Of the lines below, report only those that contain "apply".

BEGIN STUDY MATERIAL

(** ** Properties of the [main]s and of a session *)

(** C24: a whole session on a kernel without the two semaphores, with
    either mechanism: both set-ups succeed on the kernel's answers, the
    two loops then exchange the file as in [Ipc] (some execution
    completes, and every complete one has the receiver print each chunk
    of the file in order, then "Sender exit!"), and the two tear-downs
    remove both semaphore names, leaving the semaphore name space as it
    was. *)
Theorem session_delivers argv1 argv2 fs key cs cr k mbs mbr file k1 :
  atoi argv1 = 1%Z ∨ atoi argv1 = 2%Z →
  k_sems k !! SEM_SENDER = None → k_sems k !! SEM_RECEIVER = None →
  Forall (λ m, m ≠ EXIT_TEXT) (file_messages file) →
  session_start argv1 argv2 fs key cs cr k = Some (mbs, mbr, file, k1) →
  fs !! argv2 = Some file ∧
  (∃ st, star (ipc_step (atoi argv1)) (protocol_start file k1) st ∧
         ∀ st', ¬ ipc_step (atoi argv1) st st') ∧
  ∀ st, star (ipc_step (atoi argv1)) (protocol_start file k1) st →
    (∀ st', ¬ ipc_step (atoi argv1) st st') →
    out_r st = render (file_messages file) +:+ exit_banner ∧
    k_sems (session_end mbs mbr st k1) = k_sems k.
Proof.
  intros Hf HS HR Hm Hss.
  destruct (session_start_inv _ _ _ _ _ _ _ _ _ _ _ Hss) as (Hfs & _ & _ & Hsems).
  rewrite (session_start_clean _ _ _ _ _ _ _ _ _ _ _ HS HR Hss).
  pose proof (good_init_file (atoi argv1) file) as Hg.
  split; [done|]. split; [exact (good_completes _ Hf _ Hm _ Hg)|].
  intros st Hs Hno. split.
  - exact (proj2 (proj2 (good_stuck _ Hf _ Hm st (good_star _ Hf _ Hm _ _ Hg Hs) Hno))).
  - rewrite session_end_sems, Hsems. by apply opened_delete.
Qed.

(** C31: [sem_open] without [O_EXCL] (line 20-21 of both programs) reuses
    semaphores a previous run left behind with their counts.  A run
    stopped (killed, as the user must when it hangs) while one process is
    between its [sem_wait] and [sem_post] leaves both counts at 0; a new
    session on that kernel then never delivers anything: in every state
    its loops reach, the receiver is still in its first [sem_wait], has
    printed nothing, and the mailbox is untouched. *)
Theorem stale_semaphores_block f0 file0 st0 k argv1 argv2 fs key cs cr mbs mbr file k1 :
  f0 = 1%Z ∨ f0 = 2%Z → Forall (λ m, m ≠ EXIT_TEXT) (file_messages file0) →
  star (ipc_step f0) (ipc_init file0) st0 → cs_s (sp st0) + cs_r (rp st0) = 1 →
  session_start argv1 argv2 fs key cs cr (sync_sems st0 k) = Some (mbs, mbr, file, k1) →
  ∀ st, star (ipc_step (atoi argv1)) (protocol_start file k1) st →
    rp st = RWait ∧ out_r st = EmptyString ∧ ch st = mkChan [] EmptyString.
Proof.
  intros Hf Hm Hs0 Hcs Hss st Hs.
  destruct (killed_counts _ _ _ Hf Hm Hs0 Hcs) as [Z1 Z2].
  destruct (session_start_counts _ _ _ _ _ _ _ _ _ _ _ Hss) as [C1 C2].
  destruct (sync_sems_lookup st0 k) as [L1 L2]. rewrite L1, Z1 in C1. rewrite L2, Z2 in C2.
  assert (Hfz : frozen (protocol_start file k1)).
  { unfold frozen, protocol_start. simpl. rewrite C1, C2. repeat split. left. eauto. }
  destruct (frozen_star _ _ _ Hfz Hs) as (_ & _ & Hrp & Hc & Ho & _). done.
Qed.

(** C32: nothing checks [atoi(argv[1])] (line 18): with any other value
    than 1 or 2 both set-ups succeed without a mailbox, [send] and
    [receive] do nothing, the receiver never reads "EXIT" and never ends;
    once the sender is done the receiver is blocked for ever in
    [sem_wait(sem_receiver)]. *)
Theorem unknown_flag_receiver_hangs argv1 argv2 fs key cs cr k mbs mbr file k1 :
  atoi argv1 ≠ 1%Z → atoi argv1 ≠ 2%Z →
  k_sems k !! SEM_SENDER = None → k_sems k !! SEM_RECEIVER = None →
  session_start argv1 argv2 fs key cs cr k = Some (mbs, mbr, file, k1) →
  (∀ st, star (ipc_step (atoi argv1)) (protocol_start file k1) st → rp st ≠ RDone) ∧
  ∃ st, star (ipc_step (atoi argv1)) (protocol_start file k1) st ∧ sp st = SDone ∧
        rp st = RWait ∧ ∀ st', ¬ ipc_step (atoi argv1) st st'.
Proof.
  intros H1 H2 HS HR Hss. rewrite (session_start_clean _ _ _ _ _ _ _ _ _ _ _ HS HR Hss).
  split.
  - intros st Hs. exact (proj2 (unknown_star _ _ _ H1 H2 Hs ltac:(done) ltac:(done))).
  - unfold ipc_init.
    destruct (unknown_rounds _ (file_messages file) (mkChan [] EmptyString) (mkMessage EmptyString)
                EmptyString EmptyString H1 H2 ltac:(done)) as (os1 & or1 & Hs1).
    destruct (unknown_exit _ (mkChan [] EmptyString) (mkMessage EmptyString) os1 or1 H1 H2 ltac:(done))
      as (os2 & or2 & Hs2).
    eexists. split; [exact (star_trans _ _ _ _ Hs1 Hs2)|]. split; [done|]. split; [done|].
    apply done_wait_stuck.
Qed.

(** C35: when [fopen] fails (sender.c lines 49-53) the sender returns 1
    without any clean-up: both semaphores stay, and so does a message
    queue it created. *)
Theorem fopen_failure_leaks argv1 argv2 fs key cs k :
  fs !! argv2 = None →
  ∃ k1 o, sender_setup argv1 argv2 fs key cs k = (inl 1%Z, k1, o) ∧
    is_Some (k_sems k1 !! SEM_SENDER) ∧ is_Some (k_sems k1 !! SEM_RECEIVER) ∧
    (atoi argv1 = 1%Z →
     MQ_NAME ∈ k_queues (k_mq k) ∨ size (k_queues (k_mq k)) < k_queue_max (k_mq k) →
     MQ_NAME ∈ k_queues (k_mq k1)).
Proof.
  intros Hfs. unfold sender_setup. rewrite main_setup_open.
  destruct (open_mailbox key cs (mkMailbox (atoi argv1) (c_junk cs)) (opened k)) as [[r k1] o] eqn:E.
  exists k1, o. split.
  - destruct r as [c|mb]; [by rewrite (open_mailbox_status _ _ _ _ _ _ _ E) | by rewrite Hfs].
  - rewrite (open_mailbox_sems _ _ _ _ _ _ _ E). split; [apply opened_present|].
    split; [apply opened_present|]. intros Hf Hroom.
    apply (open_mailbox_mq_room key cs (mkMailbox (atoi argv1) (c_junk cs)) (opened k) r k1 o Hf);
      [by rewrite opened_mq | exact E].
Qed.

END STUDY MATERIAL

◆ RESPONSE BELOW:
  - rewrite session_end_sems, Hsems. by apply opened_delete.
    apply done_wait_stuck.
  - rewrite (open_mailbox_sems _ _ _ _ _ _ _ E). split; [apply opened_present|].
    split; [apply opened_present|]. intros Hf Hroom.
    apply (open_mailbox_mq_room key cs (mkMailbox (atoi argv1) (c_junk cs)) (opened k) r k1 o Hf);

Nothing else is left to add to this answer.